MATERIALS PROVIDED >>
··········
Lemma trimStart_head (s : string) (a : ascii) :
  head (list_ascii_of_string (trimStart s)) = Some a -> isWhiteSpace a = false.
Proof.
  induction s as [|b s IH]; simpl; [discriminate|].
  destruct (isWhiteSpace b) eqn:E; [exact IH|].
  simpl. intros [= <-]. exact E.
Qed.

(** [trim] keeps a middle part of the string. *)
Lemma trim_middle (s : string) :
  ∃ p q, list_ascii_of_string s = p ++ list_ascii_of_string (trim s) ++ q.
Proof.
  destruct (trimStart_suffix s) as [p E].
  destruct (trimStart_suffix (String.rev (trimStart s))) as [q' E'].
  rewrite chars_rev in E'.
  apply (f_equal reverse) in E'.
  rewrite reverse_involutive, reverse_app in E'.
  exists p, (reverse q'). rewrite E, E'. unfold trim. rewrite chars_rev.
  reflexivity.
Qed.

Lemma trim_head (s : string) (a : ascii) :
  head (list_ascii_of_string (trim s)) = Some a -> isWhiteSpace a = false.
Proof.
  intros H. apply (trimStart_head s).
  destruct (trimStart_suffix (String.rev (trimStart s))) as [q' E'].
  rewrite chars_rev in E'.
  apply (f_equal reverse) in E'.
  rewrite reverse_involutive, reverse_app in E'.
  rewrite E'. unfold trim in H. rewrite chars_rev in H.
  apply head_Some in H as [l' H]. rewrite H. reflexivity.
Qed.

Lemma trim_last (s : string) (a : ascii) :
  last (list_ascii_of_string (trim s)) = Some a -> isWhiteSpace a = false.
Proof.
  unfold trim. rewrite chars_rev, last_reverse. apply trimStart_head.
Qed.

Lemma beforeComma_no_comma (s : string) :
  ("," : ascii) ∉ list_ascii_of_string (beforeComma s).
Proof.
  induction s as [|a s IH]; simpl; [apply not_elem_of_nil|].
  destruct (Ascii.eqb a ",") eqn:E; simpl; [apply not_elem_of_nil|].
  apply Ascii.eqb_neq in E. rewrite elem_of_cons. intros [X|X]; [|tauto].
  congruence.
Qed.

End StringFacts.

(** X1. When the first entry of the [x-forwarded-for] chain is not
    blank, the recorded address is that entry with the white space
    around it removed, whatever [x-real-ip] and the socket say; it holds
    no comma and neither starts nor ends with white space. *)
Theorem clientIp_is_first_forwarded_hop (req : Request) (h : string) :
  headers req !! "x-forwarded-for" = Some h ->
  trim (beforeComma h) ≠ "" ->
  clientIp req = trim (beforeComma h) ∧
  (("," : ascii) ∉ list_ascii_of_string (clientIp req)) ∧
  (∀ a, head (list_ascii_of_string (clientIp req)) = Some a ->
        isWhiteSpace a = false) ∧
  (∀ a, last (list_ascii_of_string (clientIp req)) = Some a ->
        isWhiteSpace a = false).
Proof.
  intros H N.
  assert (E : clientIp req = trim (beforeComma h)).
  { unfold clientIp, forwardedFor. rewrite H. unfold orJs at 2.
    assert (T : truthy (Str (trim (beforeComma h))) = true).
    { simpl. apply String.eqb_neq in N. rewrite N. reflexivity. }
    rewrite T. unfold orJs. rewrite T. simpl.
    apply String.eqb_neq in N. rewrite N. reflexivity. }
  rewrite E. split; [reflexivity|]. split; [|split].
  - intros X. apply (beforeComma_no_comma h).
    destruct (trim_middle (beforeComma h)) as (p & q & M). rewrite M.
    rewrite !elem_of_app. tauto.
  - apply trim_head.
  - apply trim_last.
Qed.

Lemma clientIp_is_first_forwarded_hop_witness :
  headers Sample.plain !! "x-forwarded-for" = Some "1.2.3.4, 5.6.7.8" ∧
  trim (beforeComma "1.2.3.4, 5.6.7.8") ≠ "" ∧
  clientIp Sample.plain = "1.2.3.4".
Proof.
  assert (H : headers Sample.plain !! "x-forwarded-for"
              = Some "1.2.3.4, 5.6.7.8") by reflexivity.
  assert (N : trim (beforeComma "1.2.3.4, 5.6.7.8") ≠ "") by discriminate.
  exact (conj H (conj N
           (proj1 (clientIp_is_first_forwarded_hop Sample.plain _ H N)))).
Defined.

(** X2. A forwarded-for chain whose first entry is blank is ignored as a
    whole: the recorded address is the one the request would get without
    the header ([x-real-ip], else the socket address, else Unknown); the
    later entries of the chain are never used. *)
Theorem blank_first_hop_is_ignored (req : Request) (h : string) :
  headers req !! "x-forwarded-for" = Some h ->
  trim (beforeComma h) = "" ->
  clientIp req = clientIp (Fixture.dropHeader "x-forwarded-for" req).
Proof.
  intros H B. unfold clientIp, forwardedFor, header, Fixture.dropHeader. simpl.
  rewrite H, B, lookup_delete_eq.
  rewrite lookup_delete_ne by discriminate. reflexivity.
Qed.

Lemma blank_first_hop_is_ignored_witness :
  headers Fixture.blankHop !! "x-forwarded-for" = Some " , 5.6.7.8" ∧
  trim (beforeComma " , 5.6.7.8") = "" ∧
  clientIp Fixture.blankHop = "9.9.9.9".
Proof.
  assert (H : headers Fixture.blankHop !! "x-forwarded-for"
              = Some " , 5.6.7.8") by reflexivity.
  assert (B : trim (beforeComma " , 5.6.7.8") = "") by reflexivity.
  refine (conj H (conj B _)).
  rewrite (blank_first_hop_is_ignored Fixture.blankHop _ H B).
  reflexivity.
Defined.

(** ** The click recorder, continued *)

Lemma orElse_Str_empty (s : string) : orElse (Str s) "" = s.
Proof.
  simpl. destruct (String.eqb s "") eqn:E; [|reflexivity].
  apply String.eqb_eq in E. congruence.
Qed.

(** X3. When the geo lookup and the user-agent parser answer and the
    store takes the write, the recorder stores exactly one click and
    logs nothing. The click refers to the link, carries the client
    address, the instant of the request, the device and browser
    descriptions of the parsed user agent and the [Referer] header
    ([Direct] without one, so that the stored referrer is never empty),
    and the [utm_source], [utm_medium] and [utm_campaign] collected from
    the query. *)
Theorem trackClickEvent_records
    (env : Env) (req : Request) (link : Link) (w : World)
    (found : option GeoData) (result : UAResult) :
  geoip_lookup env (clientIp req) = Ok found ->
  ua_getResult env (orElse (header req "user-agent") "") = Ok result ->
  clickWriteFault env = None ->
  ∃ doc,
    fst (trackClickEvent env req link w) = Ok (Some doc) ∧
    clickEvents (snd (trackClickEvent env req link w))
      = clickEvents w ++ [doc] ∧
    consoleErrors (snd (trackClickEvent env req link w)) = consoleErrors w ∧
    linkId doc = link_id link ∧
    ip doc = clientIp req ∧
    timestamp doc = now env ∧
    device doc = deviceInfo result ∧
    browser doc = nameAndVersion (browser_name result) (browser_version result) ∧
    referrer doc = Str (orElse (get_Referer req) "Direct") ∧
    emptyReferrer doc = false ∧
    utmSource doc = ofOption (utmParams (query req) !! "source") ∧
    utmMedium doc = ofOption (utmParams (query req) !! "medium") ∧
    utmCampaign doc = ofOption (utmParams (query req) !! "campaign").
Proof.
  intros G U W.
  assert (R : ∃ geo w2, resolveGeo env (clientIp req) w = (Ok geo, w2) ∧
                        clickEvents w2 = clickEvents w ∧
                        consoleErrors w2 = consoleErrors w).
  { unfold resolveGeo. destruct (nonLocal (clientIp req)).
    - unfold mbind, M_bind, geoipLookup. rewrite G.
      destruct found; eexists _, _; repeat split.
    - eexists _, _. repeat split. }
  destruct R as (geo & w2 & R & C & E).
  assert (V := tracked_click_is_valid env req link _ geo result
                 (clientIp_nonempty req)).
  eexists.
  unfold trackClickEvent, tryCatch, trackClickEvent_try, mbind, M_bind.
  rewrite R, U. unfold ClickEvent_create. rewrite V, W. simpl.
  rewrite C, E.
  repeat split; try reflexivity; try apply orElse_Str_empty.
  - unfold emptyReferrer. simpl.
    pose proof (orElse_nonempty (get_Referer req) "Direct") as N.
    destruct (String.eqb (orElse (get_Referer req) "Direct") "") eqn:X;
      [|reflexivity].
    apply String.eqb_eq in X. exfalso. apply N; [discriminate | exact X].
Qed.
··········
YOUR GOAL >>
Taking the lines above, repeat exactly those from the line that contains "ip doc = clientIp req ∧" through the line that contains "utmMedium doc = ofOption", and both of those lines as well. Include nothing else.

PROBLEM SOLUTION >>
    ip doc = clientIp req ∧
    timestamp doc = now env ∧
    device doc = deviceInfo result ∧
    browser doc = nameAndVersion (browser_name result) (browser_version result) ∧
    referrer doc = Str (orElse (get_Referer req) "Direct") ∧
    emptyReferrer doc = false ∧
    utmSource doc = ofOption (utmParams (query req) !! "source") ∧
    utmMedium doc = ofOption (utmParams (query req) !! "medium") ∧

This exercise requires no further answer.